Under 28 U.S.C. § 2244(d), a habeas petition must be filed within one year of the date on which the judgment of the state court became final "by the conclusion of direct review or the expiration of the time for seeking such review," barring some limited exceptions. 28 U.S.C. § 2244(d)(1)(A). One such exception exists where the one-year period is statutorily tolled during the pendency of a "properly filed application for State post-conviction" review. § 2244(d)(2). A second exception, known as equitable tolling, exists where a petitioner "shows (1) that he has been pursuing his rights diligently, and (2) that some extraordinary circumstance stood in his way and prevented untimely filing." Holland v. Florida, 130 S. Ct. 2549, 2562 (2010) (internal quotation marks omitted). Finally, some circuits have recognized an "actual innocence" exception to the statute of limitations, where the merits of a petitioner's case are heard despite an untimely filing because the petitioner makes a compelling showing that he is actually innocent of the crime of conviction. See, e.g., Rivas v. Fisher, 687 F.3d 514 (2d Cir. 2012); Lee v. Lampert, 653 F.3d 929 (9th Cir. 2011) (en banc); San Martin v. McNeil, 633 F.3d 1257 (11th Cir. 2011). The Third Circuit has not expressly adopted an "actual innocence" exception, see Horning v. Lavan, 197 F. App'x 90, 93 (3d Cir. 2006), but has stated that if it did, such an exception would require that the petitioner "show that he is, in fact, innocent." Sistrunk v. Rozum, 674 F.3d 181, 191 (3d Cir. 2012).
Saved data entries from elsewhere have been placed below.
(** A sorted sequence stays sorted when the key of [x] changes but still fits
    between its neighbours. *)
Lemma rb_sorted_rekey es es' l1 x l2 :
  (forall y, y <> x -> expire_of es' y = expire_of es y) ->
  rb_sorted (_dpele_tmrspec_compare es) (l1 ++ x :: l2) ->
  (forall p, last l1 = Some p -> _dpele_tmrspec_compare es' p x < 0) ->
  (forall n, head l2 = Some n -> _dpele_tmrspec_compare es' x n < 0) ->
  rb_sorted (_dpele_tmrspec_compare es') (l1 ++ x :: l2).
Proof.
  intros Hex Hs Hp Hn. assert (Hnd := rb_sorted_NoDup _ _ Hs).
  apply NoDup_app in Hnd as (_ & Hd1 & [Hx2 _]%NoDup_cons).
  assert (Hx1 : x ∉ l1) by (intros Hx; by apply (Hd1 x Hx); left).
  assert (Hext : forall l, x ∉ l -> rb_sorted (_dpele_tmrspec_compare es) l ->
    rb_sorted (_dpele_tmrspec_compare es') l).
  { intros l Hx. apply rb_sorted_ext. intros y z Hy Hz. symmetry.
    apply compare_ext; apply Hex; congruence. }
  assert (Hc := compare_cmp_on es' (l1 ++ x :: l2)).
  apply rb_sorted_app in Hs as (A & [B1 B2]%rb_sorted_cons & C).
  assert (A' := Hext _ Hx1 A). assert (B' := Hext _ Hx2 B1).
  assert (Hl1 : forall y, y ∈ l1 -> _dpele_tmrspec_compare es' y x < 0).
  { intros y Hy. destruct (last l1) as [p|] eqn:El.
    2: { apply last_None in El as ->. by apply elem_of_nil in Hy. }
    apply last_Some in El as [k ->]. apply elem_of_app in Hy as [Hy|Hy%list_elem_of_singleton].
    - apply rb_sorted_app in A' as (_ & _ & A'). apply (cmp_trans _ _ Hc y p x); [set_solver..| |].
      + apply A'; [done|left].
      + by apply Hp.
    - subst y. by apply Hp. }
  assert (Hl2 : forall y, y ∈ l2 -> _dpele_tmrspec_compare es' x y < 0).
  { intros y Hy. destruct l2 as [|n l2]; [by apply elem_of_nil in Hy|].
    apply elem_of_cons in Hy as [->|Hy]; [by apply Hn|].
    apply rb_sorted_cons in B' as [_ B']. apply (cmp_trans _ _ Hc x n y); [set_solver..| |].
    - by apply Hn.
    - by apply B'. }
  apply rb_sorted_app. split_and!; [done|by apply rb_sorted_cons|].
  intros y z Hy [->|Hz]%elem_of_cons; [by apply Hl1|].
  apply (cmp_trans _ _ Hc y x z); [set_solver..|by apply Hl1|by apply Hl2].
Qed.

Section Facts.
#[local] Set Default Proof Using "Type*".
Context {T : Type} `{OrdTreeLaws T}.

(** What an operation that changes [x] alone leaves alone. *)
Definition only (x : loc) (es es' : gmap loc dpele) : Prop := forall y, y <> x -> es' !! y = es !! y.

Lemma only_expire x es es' y : only x es es' -> y <> x -> expire_of es' y = expire_of es y.
Proof. intros Ho Hy. unfold expire_of. by rewrite Ho. Qed.

Lemma only_sorted x es es' l :
  only x es es' -> x ∉ l -> rb_sorted (_dpele_tmrspec_compare es) l ->
  rb_sorted (_dpele_tmrspec_compare es') l.
Proof.
  intros Ho Hx. apply rb_sorted_ext. intros y z Hy Hz. symmetry.
  apply compare_ext; apply (only_expire x); congruence || done.
Qed.

Lemma only_insert x es e : only x es (<[x := e]> es).
Proof. intros y Hy. by rewrite lookup_insert_ne. Qed.

(** Reinserting an element of the tree whose key changed. *)
Lemma reinsert_ok es es' x (t : T) :
  only x es es' -> x ∈ rb_inorder t -> rb_sorted (_dpele_tmrspec_compare es) (rb_inorder t) ->
  rb_sorted (_dpele_tmrspec_compare es') (rb_inorder (snd (rb_reinsert (_dpele_tmrspec_compare es') x t))) /\
  rb_inorder (snd (rb_reinsert (_dpele_tmrspec_compare es') x t)) ≡ₚ rb_inorder t.
Proof.
  intros Ho Hin Hs. assert (Hnd := rb_sorted_NoDup _ _ Hs).
  apply list_elem_of_split in Hin as (l1 & l2 & El). rewrite El in Hs, Hnd.
  assert (Hnd' := Hnd). apply NoDup_app in Hnd' as (_ & Hd1 & [Hx2 _]%NoDup_cons).
  assert (Hx1 : x ∉ l1) by (intros Hx; by apply (Hd1 x Hx); left).
  unfold rb_reinsert. rewrite El, nbrs_app by done.
  destruct (_ || _) eqn:E.
  - assert (Hr : rb_inorder (rb_remove x t) = l1 ++ l2).
    { rewrite rb_remove_inorder by (by rewrite El). rewrite El. by apply filter_remove. }
    destruct (rb_insert_new (_dpele_tmrspec_compare es') x (rb_remove x t)) as (_ & A & B).
    + apply compare_cmp_on.
    + rewrite Hr. eapply only_sorted; [done|set_solver|].
      apply rb_sorted_app in Hs as (S1 & [S2 _]%rb_sorted_cons & S3). apply rb_sorted_app.
      split_and!; auto. intros y z Hy Hz. apply S3; [done|by right].
    + rewrite Hr. set_solver.
    + split; [done|]. rewrite B, Hr. by apply Permutation_middle.
  - cbn. rewrite El. split; [|done].
    apply orb_false_iff in E as [E1 E2].
    eapply rb_sorted_rekey; [|exact Hs| |].
    + intros y Hy. by eapply only_expire.
    + intros p Hp. rewrite Hp in E1. by apply Z.leb_gt in E1.
    + intros n Hn. rewrite Hn in E2. by apply Z.leb_gt in E2.
Qed.

(** The remaining clauses of the invariant after an operation on [x]. *)
Lemma tmrset_ok_intro es es' x (t t' : T) :
  tmrset_ok es t -> only x es es' ->
  rb_sorted (_dpele_tmrspec_compare es') (rb_inorder t') ->
  (forall y, y <> x -> y ∈ rb_inorder t' <-> y ∈ rb_inorder t) ->
  (x ∈ rb_inorder t' <-> exists e, es' !! x = Some e /\ e_timing e = true) ->
  (forall e, es' !! x = Some e -> e_timing e = true -> is_Some (e_tmr e)) ->
  tmrset_ok es' t'.
Proof.
  intros [A B C] Ho Hs Hin Hx Hspec. split; [done| |].
  - intros y. destruct (decide (y = x)) as [->|Hy]; [done|]. by rewrite Hin, B, Ho.
  - intros y e. destruct (decide (y = x)) as [->|Hy]; [apply Hspec|]. rewrite Ho by done. apply C.
Qed.

(** The outcome of [_dptmrset_upsert]: refused without a timeout, otherwise the
    element is timing and expires at the time computed from [now]. *)
Definition upserted (now : Z) (es : gmap loc dpele) (t : T) (x : loc) (e : dpele)
    (r : Z * T) (es' : gmap loc dpele) : Prop :=
  tmrset_ok es' r.2 /\ only x es es' /\
  match e_tmr e with
  | Some spec =>
      if f64_ltb (ts_after spec) (S754_zero false) then r = (DPE_INVAL, t) /\ es' = es
      else exists v, tmr_expire now (ts_after spec) = Some v /\ r.1 = DPE_OK /\
        es' !! x = Some (set_timing (set_tmr e (Some (TmrSpec v (ts_after spec)))) true)
  | None => r = (DPE_INVAL, t) /\ es' = es
  end.
Definition _dpele_del (self : loc) : M unit :=
  e ← get_ele self;
  (if ele_is e DPELE_TYPE_EFD && (0 <=? e_fd e) then
     _ ← _dpevp_unwch_efd self;
     if e_close e then
       _ ← sys (sys_close (e_fd e));
       upd_ele self (fun e => set_fd e (-1))
     else mret tt
   else mret tt);;
  (match p_fini P (ty_id (e_type e)) with Some fini => fini self | None => mret tt end);;
  free_ele self.

Definition dpele_newv (ty : option dpele_type) (args : list Z) : M (option loc) :=
  match ty with
  | None => mret None
  | Some ty =>
      ele ← _dpele_new ty;
      match ele with
      | None => mret None
      | Some x =>
          match p_init P (ty_id ty) with
          | None => mret (Some x)
          | Some init =>
              r ← init x args;
              r ← (if dpret_isok r && bool_decide (ty_type ty = DPELE_TYPE_EFD) && (0 <? ty_events ty)
                   then upd_ele x (fun e => set_fd e r);; _dpevp_watch_efd x
                   else mret r);
              if dpret_iserr r then _dpele_del x;; mret None else mret (Some x)
          end
      end
  end.

Definition dpele_new (ty : option dpele_type) (args : list Z) : M (option loc) := dpele_newv ty args.

Definition dpele_ref (self : loc) : M loc :=
  upd_ele self (fun e => set_refc e (e_refc e + 1));; mret self.

Definition dpele_refc (self : loc) : M Z := e ← get_ele self; mret (e_refc e).

Definition dpele_del (self : option loc) : M unit :=
  match self with
  | None => mret tt
  | Some x =>
      e ← get_ele x;
      put_ele x (set_refc e (e_refc e - 1));;
      if e_refc e =? 1 then
        match e_asc e with
        | Some _ => mret tt (* the loop deletes it *)
        | None => _dpele_del x
        end
      else mret tt
  end.

Definition dpele_is_doing (self : loc) : M bool :=
  e ← get_ele self; mret (bool_decide (is_Some (e_asc e))).

(** ** Scratch memory of the operation in progress *)

(** [size] bytes, in whole words. *)
Definition zero_words (size : Z) (ws : list Z) : list Z :=
  let n := (size + 7) / 8 in splice 0 (replicate (Z.to_nat n) 0) ws.
Definition fresh_words (size : Z) : list Z := replicate (Z.to_nat ((size + 7) / 8)) 0.

(** Whether the operation gets scratch memory; a block that is large enough is
    kept and cleared. *)
Definition _dpele_asc_data (ele : loc) : M bool :=
  e ← get_ele ele;
  match asc_of e with
  | None => mret false
  | Some a =>
      if a_datasz a =? 0 then mret false else
      match e_scratch e with
      | Some (cap, ws) =>
          if a_datasz a <=? cap then
            put_ele ele (set_scratch e (Some (cap, zero_words (a_datasz a) ws)));; mret true
          else
            ok ← alloc_ok;
            if negb ok then mret false else
            put_ele ele (set_scratch e (Some (a_datasz a, fresh_words (a_datasz a))));; mret true
      | None =>
          ok ← alloc_ok;
          if negb ok then mret false else
          put_ele ele (set_scratch e (Some (a_datasz a, fresh_words (a_datasz a))));; mret true
      end
  end.

Definition dpele_asc_data (ele : loc) : M bool :=
  e ← get_ele ele; mret (bool_decide (is_Some (e_scratch e))).

Definition _dpele_asc_type (ele : loc) : M (option Z) := e ← get_ele ele; mret (e_asc e).

(** ** Duplication *)

(** [free(ele)] without the element's own destructor. *)
Definition dup_fail (x : loc) : M (option loc) := free_ele x;; mret None.

Definition dpele_dup (self : loc) (unuse_ : bool) : M (option loc) :=
  e ← get_ele self;
  if ele_is e DPELE_TYPE_EFD && (e_fd e <? 0) then mret None else
  doing ← dpele_is_doing self;
  if doing : bool then mret None else
  ele ← _dpele_new (e_type e);
  match ele with
  | None => mret None
  | Some x =>
      r ← (if 0 <? ty_size (e_type e)
           then match p_copy P (ty_id (e_type e)) with
                | Some copy => copy x self
                | None => mret DPE_OK (* memcpy of the auxiliary data *)
                end
           else mret DPE_OK);
      if (0 <? ty_size (e_type e)) && dpret_iserr r then dup_fail x else
      n ← get_ele x;
      if 0 <=? union_fd n then
        e ← get_ele self;
        fd ← sys (sys_dup (union_fd e));
        upd_ele x (fun n => set_fd n fd);;
        if fd <? 0 then dup_fail x else
        upd_ele x (fun n => set_poll n (clear_bits (e_poll e) DPEVT_AIN));;
        r ← _dpevp_watch_efd x;
        if dpret_iserr r then dup_fail x else
        upd_ele self (fun e => set_poll e (clear_bits (e_poll e) DPEVT_OUT));;
        _ ← _dpevp_watch_efd self;
        e ← get_ele self;
        upd_ele x (fun n => set_able (set_want n 0) (clear_bits (e_able e) DPEVT_AIN));;
        mret (Some x)
      else mret (Some x)
  end.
The Third Circuit has stated that such a showing would require "the petitioner to demonstrate (1) new evidence (2) that is reliable and (3) so probative of innocence that no reasonable juror would have convicted the petitioner." Id. (citing Schlup v. Delo, 513 U.S. 298, 324 (1995)).
As previously mentioned, Rosado's conviction became final on June 15, 2007, when the time for discretionary review by the Pennsylvania Supreme Court expired. Accordingly, Rosado had until June 15, 2008, to file a federal habeas petition unless he met one of the tolling exceptions. Rosado filed his federal habeas petition on February 4, 2012, and as the magistrate judge correctly explained in the R&R, none of the tolling exceptions apply to Rosado's petition. Therefore, Rosado's federal habeas petition is time-barred, and the merits of the petition need not be addressed.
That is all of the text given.